▶ Assignment: Show every line of the data that includes the word "does".

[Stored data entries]
== == ==
Lemma hand_readers xs :
  Forall settled xs ->
  (length (threads_of hand xs) <= sum_list_with reader_token (flat_map tcp_of xs))%nat.
Proof.
  intros Hset. unfold threads_of.
  assert (length (flat_map hand (flat_map own_of xs)) =
    sum_list_with (fun q => length (hand q)) (flat_map own_of xs)) as ->.
  { generalize (flat_map own_of xs). intros qs. induction qs as [|q qs IH]; [done|].
    simpl. by rewrite length_app, IH. }
  apply (inside_readers outside called_from inside); [| |  |done].
  - by intros q [_ ->].
  - by intros q ->.
  - intros q [_ ->]. lia.
Qed.

Lemma hand_none xs :
  Forall settled xs -> (sum_list_with reader_token (flat_map tcp_of xs) = 0)%nat ->
  threads_of hand xs = [].
Proof. intros Hset%hand_readers Hz. apply nil_length_inv. lia. Qed.

Lemma tell_statement w0 q s new s' :
  statement app q s new s' ->
  (told s <> [] -> listening s) ->
  world (object s) = fold_left (fun w '(k, x) => app k x w) (told s) w0 ->
  arrived s' = arrived s /\
  skipped s' ++ map snd (told s') ++ flat_map hand new = skipped s ++ map snd (told s) ++ hand q /\
  (told s' <> [] -> listening s') /\
  world (object s') = fold_left (fun w '(k, x) => app k x w) (told s') w0.
Proof.
  intros Hs Hl Hw. unfold listening in *.
  destruct Hs; simpl; repeat case_match; simpl; (split; [done|]); rewrite ?app_nil_r;
    try (split; [done|]; split; [by eauto|congruence]).
  - assert (told s = []) as Et.
    { destruct (told s); [done|]. destruct Hl as [c Hc]; [done|]. congruence. }
    rewrite Et in *. by rewrite app_nil_r.
  - split; [by rewrite map_app|]. split; [by eauto|]. rewrite fold_left_app. simpl. by rewrite Hw.
Qed.

(** The other threads have no text in hand, when one is the receive thread. *)
Lemma hand_others xs1 x xs2 n s t :
  Forall settled (xs1 ++ x :: xs2) -> readers_one (client_of ((n, s), xs1 ++ x :: xs2)) ->
  tcp_of x = [t] -> reader_token t = 1%nat ->
  threads_of hand xs1 = [] /\ threads_of hand xs2 = [].
Proof.
  unfold readers_one, client_of. simpl. rewrite flat_map_app, sum_list_with_app. simpl.
  intros [H1 H2]%Forall_app Hone Hx Ht. apply Forall_cons in H2 as [_ H2].
  rewrite Hx in Hone. simpl in Hone. split; apply hand_none; try done; lia.
Qed.

Definition whole_inv (w0 : W)
    (c : (TcpStatements.shared * shared U W) * list (Owners.thread (thread U))) : Prop :=
  Forall settled c.2 /\ readers_one (client_of c) /\ told_inv w0 c.

(** One statement of a thread, between others. *)
Lemma told_between w0 xs1 x xs2 n s new n' s' :
  Owners.statement takes x (n, s) new (n', s') ->
  whole_inv w0 ((n, s), xs1 ++ x :: xs2) -> told_inv w0 ((n', s'), xs1 ++ new ++ xs2).
Proof.
  intros Hs (Hset & Hone & Ha & Hl & Hw). unfold told_inv in *. simpl in *.
  pose proof (fun t => hand_others xs1 x xs2 n s t Hset Hone) as Hothers.
  apply Forall_app in Hset as [_ Hset]. apply Forall_cons in Hset as [Hx _].
  change (x :: xs2) with ([x] ++ xs2) in Ha. rewrite !threads_of_app in *.
  assert (threads_of hand new = threads_of hand [x] -> arrived s' = arrived s ->
    skipped s' = skipped s -> told s' = told s -> (listening s -> listening s') ->
    world (object s') = world (object s) ->
    map utf8_decode_replace (arrived s') =
      skipped s' ++ map snd (told s') ++ threads_of hand xs1 ++ threads_of hand new ++ threads_of hand xs2 /\
    (told s' <> [] -> listening s') /\
    world (object s') = fold_left (fun w '(k, x) => app k x w) (told s') w0) as Hsame.
  { intros -> -> -> -> Hk ->. split; [done|]. auto. }
  assert (forall q new, x = Back q -> statement app q s new s' ->
    map utf8_decode_replace (arrived s') =
      skipped s' ++ map snd (told s') ++ threads_of hand xs1 ++ flat_map hand new ++ threads_of hand xs2 /\
    (told s' <> [] -> listening s') /\
    world (object s') = fold_left (fun w '(k, x) => app k x w) (told s') w0) as Hback.
  { intros q new0 -> Hq. destruct (Hothers P_lock) as [E1 E2]; [done..|].
    rewrite E1, E2 in *. unfold threads_of in Ha. simpl in Ha. rewrite !app_nil_r in *.
    destruct (tell_statement w0 _ _ _ _ Hq Hl Hw) as (-> & E & ? & ?). split; [|done].
    simpl. by rewrite Ha, E. }
  inversion Hs; subst; clear Hs; try (by apply Hsame; try done; rewrite threads_of_Tcp).
  - destruct (Hothers (P_call m)) as [E1 E2]; [done..|]. rewrite E1, E2 in *. split; [|done].
    unfold threads_of in *. simpl in *. rewrite !app_nil_r in *. by rewrite map_app, Ha, app_assoc.
  - destruct Hx as [Hc Hh].
    assert (flat_map hand new0 = [] /\ arrived s' = arrived s /\ skipped s' = skipped s /\
      told s' = told s /\ (listening s -> listening s') /\ world (object s') = world (object s))
      as (E & ? & ? & ? & ? & ?).
    { unfold listening.
      match goal with H : own _ _ _ _ _ |- _ => destruct H end; try done; simpl; try case_match;
        split_and!; eauto. }
    apply Hsame; [|done..]. rewrite threads_of_Own, E. unfold threads_of. simpl. by rewrite Hh.
  - apply Hsame; [|done..]. rewrite threads_of_app, threads_of_Tcp, threads_of_Own. unfold threads_of.
    simpl in *. by rewrite Hx.
  - apply Hsame; [|done..]. rewrite threads_of_Own. unfold threads_of. simpl in *. by rewrite Hx.
  - destruct (Hback q [q'] eq_refl ltac:(assumption)) as (E & ? & ?). split; [|done].
    rewrite E. unfold threads_of. simpl. by rewrite !app_nil_r.
  - by destruct (Hback q [] eq_refl ltac:(assumption)) as (E & ? & ?).
Qed.
(** The source's [list]; the name is the type of lists here. *)
Definition listSubscriptions (params : ListSubscriptionsParams)
  : M ListSubscriptionsResult :=
  let limit := match lsp_limit params with
               | Some l => l
               | None => 10
               end in
  let safeLimit := Z.min (Z.max 1 limit) 100 in
  rows <- query (fun s =>
    firstn (Z.to_nat (safeLimit + 1))
           (order_by_created_at_desc
              (filter (list_condition params s) (subscriptions s)))) ;;
  let hasMore := Z.of_nat (List.length rows) >? safeLimit in
  ret {| data := map formatSubscription (firstn (Z.to_nat safeLimit) rows);
         has_more := hasMore |}.

Definition getCustomerSubscriptions (applicationId customerId : string)
           (testMode : bool) (status_filter : option SubscriptionStatus)
  : M (list Subscription) :=
  rows <- query (fun s =>
    order_by_created_at_desc
      (filter (fun row =>
                 String.eqb (application_id row) applicationId
                 && String.eqb (customer_id row) customerId
                 && Bool.eqb (test_mode row) testMode
                 && match status_filter with
                    | Some st => SubscriptionStatus_eqb (status row) st
                    | None => true
                    end)
              (subscriptions s))) ;;
  ret (map formatSubscription rows).

(** *** activateTrialEnding *)

(** The [WHERE] clause of the scheduler's statement. *)
Definition trial_ended (subscriptionId : string) (now : Z) (row : Subscription)
  : bool :=
  String.eqb (id row) subscriptionId
  && SubscriptionStatus_eqb (status row) trialing
  && match trial_end row with
     | Some te => te <=? now
     | None => false
     end.

(** The [SET] clause on a selected row. The sub-select finds the plan of the
    first item by id alone; without such a plan (or without an item) the new
    [current_period_end] is [NULL]: [None]. *)
Definition activated (s : Store) (now : Z) (row : Subscription)
  : option Subscription :=
  match trial_end row, items row with
  | Some te, item0 :: _ =>
      match filter (fun p => String.eqb (plan_id p) (item_plan_id item0)) (plans s) with
      | [] => None
      | plan :: _ =>
          Some {| id := id row;
                  application_id := application_id row;
                  customer_id := customer_id row;
                  external_id := external_id row;
                  status := active;
                  items := items row;
                  sub_currency := sub_currency row;
                  current_period_start := te;
                  current_period_end :=
                    Pg.add_billing_interval te (billing_interval plan)
                                            (billing_interval_count plan);
                  trial_start := trial_start row;
                  trial_end := trial_end row;
                  cancel_at := cancel_at row;
                  canceled_at := canceled_at row;
                  cancellation_reason := cancellation_reason row;
                  cancel_at_period_end := cancel_at_period_end row;
                  pause_start := pause_start row;
                  pause_end := pause_end row;
                  billing_cycle_anchor := billing_cycle_anchor row;
                  metadata := metadata row;
                  test_mode := test_mode row;
                  created_at := created_at row;
                  updated_at := now |}
      end
  | _, _ => None
  end.

(** [activateTrialEnding]. A selected row whose new [current_period_end]
    would be [NULL] violates the column's [NOT NULL]: the statement fails
    and changes nothing. *)
Definition activateTrialEnding (rt : Runtime) (subscriptionId : string)
  : M (option Subscription) :=
  fun s =>
    let now := sql_now rt in
    let selected := filter (trial_ended subscriptionId now) (subscriptions s) in
    if forallb (fun row => match activated s now row with
                           | Some _ => true
                           | None => false
                           end) selected
    then
      let set := fun row => match activated s now row with
                            | Some row' => row'
                            | None => row
                            end in
      match db_update (trial_ended subscriptionId now) set s with
      | (s', inr []) => (s', inr None)
      | (s', inr (row :: _)) => (s', inr (Some (formatSubscription row)))
      | (s', inl e) => (s', inl e)
      end
    else (s, inl (DatabaseError
                    "null value in column current_period_end violates not-null constraint")).

End SubscriptionService.


(* ------------------------------------------------------------------ *)
(** ** Plan service, continued: the operations on the plans table
       ([create], [getByExternalId], [update], [archive], [unarchive],
       [list], [clone] of [src/services/planService.ts]) *)

Module PlanStore.

Import PlanService SubscriptionService.

(** [interface UpdatePlanInput]; the bags are their serialized text. *)
Record UpdatePlanInput : Type := mkUpdatePlanInput {
  upi_external_id : option string;
  upi_name : option string;
  upi_description : option string;
  upi_trial_period_days : option Z;
  upi_features : option string;
  upi_metadata : option string;
  upi_status : option PlanStatus
}.

Record ListPlansParams : Type := mkListPlansParams {
  lpp_application_id : string;
  lpp_test_mode : bool;
  lpp_limit : option Z;
  lpp_starting_after : option string;
  lpp_status : option PlanStatus;
  lpp_include_archived : option bool
}.

Record ListPlansResult : Type := mkListPlansResult {
  plan_data : list Plan;
  plan_has_more : bool
}.

(** [Partial<CreatePlanInput>], the [overrides] of [clone]. *)
Record PlanOverrides : Type := mkPlanOverrides {
  ov_external_id : option string;
  ov_name : option string;
  ov_description : option string;
  ov_billing_interval : option BillingInterval;
  ov_billing_interval_count : option Z;
  ov_prices : option (list PriceInput);
  ov_trial_period_days : option Z;
  ov_features : option string;
  ov_metadata : option string
}.

(** SQL [NOW()] and the results of the [uuidv4()] calls of one call: one
    per price, in order, then one for the plan. *)
Record PlanRuntime : Type := mkPlanRuntime {
  plan_sql_now : Z;
  price_uuid : nat -> string;
  plan_uuid : string
}.
(** C10 (amended). A scan response with status "success" whose
    coordinates are absent or null makes the read of [lat] raise a
    TypeError, which the handler's own catch block takes: the handler ends
    normally with "Error" and "Could not reach the vision server." shown
    in place of whatever was written from the response, and with the staged
    text and language untouched. *)
Theorem camera_change_then_no_coordinates
    (q : page) (data coordinates : value) :
  Get data (lit "status") = Normal (VStr (lit "success")) ->
  Get data (lit "coordinates") = Normal coordinates ->
  coordinates = VUndefined \/ coordinates = VNull ->
  camera_change_then (Parsed data) q =
  (Normal tt,
   mkPage (user_query q) (lang_selector q) (chat_box q)
          (lit "Error") (lit "Could not reach the vision server.")
          (map_link q) (overlay_hidden q)
          (currentScanText q) (currentScanLang q)
          (trace q ++ [ConsoleError (lit "Scan Error:") TypeError])).
Proof.
  intros Hs Hc Hnone. script.
  rewrite Hs, strict_eq_str_refl, Hc.
  assert (Hlat : Get coordinates (lit "lat") = Abrupt TypeError)
    by (destruct Hnone; subst; reflexivity).
  rewrite Hlat.
  destruct (Get data (lit "name")) as [name|e] eqn:Hn;
    [|rewrite (Get_error _ _ _ Hn); reflexivity].
  destruct (ToDOMString_null_empty name) as [name_s|e] eqn:Hns;
    [|rewrite (ToDOMString_null_empty_error _ _ Hns); reflexivity].
  destruct (Get data (lit "history")) as [history|e] eqn:Hh;
    [|rewrite (Get_error _ _ _ Hh); reflexivity].
  destruct (ToDOMString_null_empty history) as [history_s|e] eqn:Hhs;
    [|rewrite (ToDOMString_null_empty_error _ _ Hhs); reflexivity].
  reflexivity.
Qed.

(** Coordinates of any other shape raise nothing: properties missing
    from them read as [undefined], the link is built from the text
    "undefined", and the response is staged like any other success. *)
Lemma camera_change_then_odd_coordinates
    (q : page) (data coordinates : value) (n h : jsstring) :
  Get data (lit "status") = Normal (VStr (lit "success")) ->
  Get data (lit "name") = Normal (VStr n) ->
  Get data (lit "history") = Normal (VStr h) ->
  Get data (lit "coordinates") = Normal coordinates ->
  Get coordinates (lit "lat") = Normal VUndefined ->
  Get coordinates (lit "lng") = Normal VUndefined ->
  camera_change_then (Parsed data) q =
  (Normal tt,
   mkPage (user_query q) (lang_selector q) (chat_box q)
          n h
          (lit "https://www.google.com/maps/dir/?api=1&destination=undefined,undefined")
          (overlay_hidden q)
          (VStr h) (VStr (lang_selector q))
          (trace q)).
Proof.
  intros Hs Hn Hh Hc Hlat Hlng. script.
  rewrite Hs, strict_eq_str_refl, Hn, Hh, Hc, Hlat, Hlng. reflexivity.
Qed.

(** *** Voice playback *)


(** The request of [playResultVoice] for a staged string. *)
Lemma playResultVoice_sends (p : page) (text enc : jsstring) (lang : value) (lang_s : jsstring) :
  currentScanText p = VStr text ->
  text <> [] ->
  encodeURIComponent text = Normal enc ->
  or_else (currentScanLang p) (VStr (lit "ta")) = lang ->
  ToString lang = Normal lang_s ->
  playResultVoice p =
  (Normal (Some VoiceReply),
   with_trace (trace p ++ [Fetch (voice_url enc lang_s) GET None]) p).
Proof.
  intros Ht Hne Henc Hl Hls. script.
  rewrite Ht, Hl. cbn [ToBoolean negb ToString].
  destruct text as [|c text']; [contradiction|]. cbn beta iota.
  rewrite Henc, Hls. reflexivity.
Qed.

(** C8 (amended). For a staged text that is a non-empty string and can
    be encoded, [playResultVoice] sends a GET request to the voice
    endpoint carrying that text, encoded, and the staged language, or 'ta'
    when the staged language is unset or empty. For a response whose
    [audio_url] is a non-empty string, the continuation builds the audio
    from exactly that string and plays it; for a response whose
    [audio_url] is absent or otherwise falsy (the empty string included)
    it plays nothing and changes nothing. *)
Theorem playResultVoice_request_and_playback :
  (forall (p : page) (text enc lang : jsstring),
     currentScanText p = VStr text ->
     text <> [] ->
     encodeURIComponent text = Normal enc ->
     (currentScanLang p = VStr lang /\ lang <> []) \/
     ((currentScanLang p = VUndefined \/ currentScanLang p = VStr []) /\ lang = lit "ta") ->
     playResultVoice p =
     (Normal (Some VoiceReply),
      with_trace (trace p ++ [Fetch (lit "/api/chatbot/voice-guide?text=" ++ enc
                                     ++ lit "&lang=" ++ lang) GET None]) p)) /\
  (forall (q : page) (data : value) (url : jsstring),
     Get data (lit "audio_url") = Normal (VStr url) ->
     url <> [] ->
     playResultVoice_then (Parsed data) q =
     (Normal tt, with_trace (trace q ++ [AudioPlay url]) q)) /\
  (forall (q : page) (data audio_url : value),
     Get data (lit "audio_url") = Normal audio_url ->
     ToBoolean audio_url = false ->
     playResultVoice_then (Parsed data) q = (Normal tt, q)).
Proof.
  split; [|split].
  - intros p text enc lang Ht Hne Henc Hlang.
    apply (playResultVoice_sends p text enc (VStr lang) lang Ht Hne Henc); [|reflexivity].
    unfold or_else.
    destruct Hlang as [[Hl Hlne]|[[Hl|Hl] ->]]; rewrite Hl; simpl; [|reflexivity|reflexivity].
    destruct lang; [contradiction|reflexivity].
  - intros q data url Hu Hne. script. rewrite Hu. cbn [ToBoolean ToString].
    destruct url; [contradiction|reflexivity].
  - intros q data audio_url Hu Hf. script. rewrite Hu, Hf. reflexivity.
Qed.

(** *** The staged text over the life of the page *)








(** Closing the overlay hides it and touches nothing else. *)
Lemma closeResult_hides (p : page) :
  closeResult p = (Normal tt, with_overlay_hidden true p).
Proof. reflexivity. Qed.





(** *** More on the chat client *)

Lemma with_trace_nil (p : page) : with_trace (trace p ++ []) p = p.
Proof. destruct p; unfold with_trace; cbn. now rewrite app_nil_r. Qed.

Lemma encodeURIComponent_cons (c : N) (rest : jsstring) :
  encodeURIComponent (c :: rest) =
  if is_uri_unreserved c then
    match encodeURIComponent rest with
    | Normal r => Normal (c :: r)
    | Abrupt e => Abrupt e
    end
  else if is_trailing_surrogate c then Abrupt URIError
  else if is_leading_surrogate c then
    match rest with
    | [] => Abrupt URIError
    | d :: rest' =>
        if is_trailing_surrogate d then
          match encodeURIComponent rest' with
          | Normal r =>
              Normal (percent_encode ((c - 0xD800) * 0x400 + (d - 0xDC00) + 0x10000) ++ r)
          | Abrupt e => Abrupt e
          end
        else Abrupt URIError
    end
  else
    match encodeURIComponent rest with
    | Normal r => Normal (percent_encode c ++ r)
    | Abrupt e => Abrupt e
    end.
Proof. reflexivity. Qed.

(** [encodeURIComponent] raises nothing but URIError. *)
Lemma encodeURIComponent_error_both (s : jsstring) :
  (forall e, encodeURIComponent s = Abrupt e -> e = URIError) /\
  (forall c e, encodeURIComponent (c :: s) = Abrupt e -> e = URIError).
Proof.
  induction s as [|d s [IH1 IH2]].
  - split; [discriminate|].
    intros c e; cbn.
    destruct (is_uri_unreserved c); [discriminate|].
    destruct (is_trailing_surrogate c); [intros [= <-]; reflexivity|].
    destruct (is_leading_surrogate c); [intros [= <-]; reflexivity|discriminate].
  - split; [apply IH2|].
    intros c e. rewrite encodeURIComponent_cons.
    destruct (is_uri_unreserved c).
    { destruct (encodeURIComponent (d :: s)) eqn:E; [discriminate|].
      intros [= <-]. eapply IH2; exact E. }
    destruct (is_trailing_surrogate c); [intros [= <-]; reflexivity|].
    destruct (is_leading_surrogate c).
    { destruct (is_trailing_surrogate d); [|intros [= <-]; reflexivity].
      destruct (encodeURIComponent s) eqn:E; [discriminate|].
      intros [= <-]. apply IH1; reflexivity. }
    destruct (encodeURIComponent (d :: s)) eqn:E; [discriminate|].
    intros [= <-]. eapply IH2; exact E.
Qed.
(** The FAQ-keyword scan is monotone in the text: if a text contains a
    keyword, so does any text that extends it on either side. Adding
    words to a query that already names an FAQ topic can therefore
    never turn on the image override. *)
Theorem faq_keyword_extension : forall s t r,
  has_faq_keyword t = true -> has_faq_keyword (s ++ t ++ r) = true.
Proof.
  intros s t r H. unfold has_faq_keyword in *.
  apply existsb_exists in H as (k & Hin & Hk).
  apply existsb_exists. exists k. split; [exact Hin|].
  rewrite !lower_app. apply contains_app_l.
  apply contains_app_r. exact Hk.
Qed.

Lemma faq_keyword_extension_witness :
  has_faq_keyword "Is my Landlord" = true
  /\ has_faq_keyword ("Hello. " ++ "Is my Landlord" ++ " allowed to do this?") = true.
Proof.
  split; [reflexivity|].
  apply faq_keyword_extension. reflexivity.
Defined.
(** * ps5.js: grouping utility, Datamuse client, renderers and saved words

    A shallow embedding of [src/ps5.js] and the properties of its
    specification.

    Modelling conventions.
    - JavaScript values that occur as property values and group names are
      the primitives [undefined], [null], booleans, integral Numbers and
      strings.  A Number is an integer [Z] (a safe integer, printed in
      plain decimal by ToString); NaN, negative zero, fractions, Symbols
      and object-valued group names are outside the model.
    - A string is a sequence of code units below 256, one [ascii] each.
    - An item of an input array is an ordinary object holding own data
      properties with primitive values, each name once; names inherited
      from [Object.prototype] are not modelled when an item is read, and
      [Object.prototype] and [Array.prototype] have no enumerable
      property.
    - [Array.prototype.sort] is stable (ECMAScript 2019 and later).
    - The body of a response parses to an array of such items or does
      not parse. *)

From Stdlib Require Import ZArith NArith Bool List String Ascii Lia.
From Stdlib Require Import DecimalString DecimalPos DecimalZ Permutation.
From Stdlib Require Import Sorted OrderedTypeEx.
Import ListNotations.

#[local] Set Warnings "-register-all".

Local Open Scope string_scope.
Local Open Scope list_scope.

(* ================================================================== *)
(** * JavaScript values *)
(* ================================================================== *)

Inductive value : Type :=
| VUndefined
| VNull
| VBool (b : bool)
| VNumber (n : Z)
| VString (s : string).

(** SameValueZero, the key equality of [Map]. *)
Definition same_value_zero (x y : value) : bool :=
  match x, y with
  | VUndefined, VUndefined => true
  | VNull, VNull => true
  | VBool a, VBool b => Bool.eqb a b
  | VNumber a, VNumber b => Z.eqb a b
  | VString a, VString b => String.eqb a b
  | _, _ => false
  end.

(** The abstract operation ToString on primitives. *)
Definition to_string (v : value) : string :=
  match v with
  | VUndefined => "undefined"
  | VNull => "null"
  | VBool true => "true"
  | VBool false => "false"
  | VNumber n => NilZero.string_of_int (Z.to_int n)
  | VString s => s
  end.

(** ToPropertyKey: a value that is no Symbol becomes its string. *)
Definition to_property_key (v : value) : string := to_string v.

(** The default comparison of [Array.prototype.sort] (no comparator):
    [undefined] sorts after everything else, other values are compared by
    the code units of their string forms. *)
Definition sort_compare (x y : value) : comparison :=
  match x, y with
  | VUndefined, VUndefined => Eq
  | VUndefined, _ => Gt
  | _, VUndefined => Lt
  | _, _ => String.compare (to_string x) (to_string y)
  end.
== == ==
▶ Task answer:
    keyword, so does any text that extends it on either side. Adding
    - The body of a response parses to an array of such items or does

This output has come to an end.